_Directions_: When you reach the line that contains "ChunkProtocol.v" in the data below, copy it and every line after it exactly, adding nothing.

#### Records for the exercise ####

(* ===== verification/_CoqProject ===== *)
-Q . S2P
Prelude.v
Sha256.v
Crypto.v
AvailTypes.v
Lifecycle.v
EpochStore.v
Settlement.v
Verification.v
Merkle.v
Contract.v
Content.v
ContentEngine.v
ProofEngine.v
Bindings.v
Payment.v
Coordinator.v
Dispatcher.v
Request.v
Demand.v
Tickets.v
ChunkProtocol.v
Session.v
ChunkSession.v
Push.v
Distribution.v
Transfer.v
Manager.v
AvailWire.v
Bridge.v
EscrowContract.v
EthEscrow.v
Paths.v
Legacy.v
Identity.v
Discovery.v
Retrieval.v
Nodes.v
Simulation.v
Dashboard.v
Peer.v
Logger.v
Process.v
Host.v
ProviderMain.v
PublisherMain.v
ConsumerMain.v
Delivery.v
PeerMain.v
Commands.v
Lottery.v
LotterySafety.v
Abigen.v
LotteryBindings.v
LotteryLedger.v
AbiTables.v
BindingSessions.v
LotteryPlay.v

####

_Task solution_:
ChunkProtocol.v
Session.v
ChunkSession.v
Push.v
Distribution.v
Transfer.v
Manager.v
AvailWire.v
Bridge.v
EscrowContract.v
EthEscrow.v
Paths.v
Legacy.v
Identity.v
Discovery.v
Retrieval.v
Nodes.v
Simulation.v
Dashboard.v
Peer.v
Logger.v
Process.v
Host.v
ProviderMain.v
PublisherMain.v
ConsumerMain.v
Delivery.v
PeerMain.v
Commands.v
Lottery.v
LotterySafety.v
Abigen.v
LotteryBindings.v
LotteryLedger.v
AbiTables.v
BindingSessions.v
LotteryPlay.v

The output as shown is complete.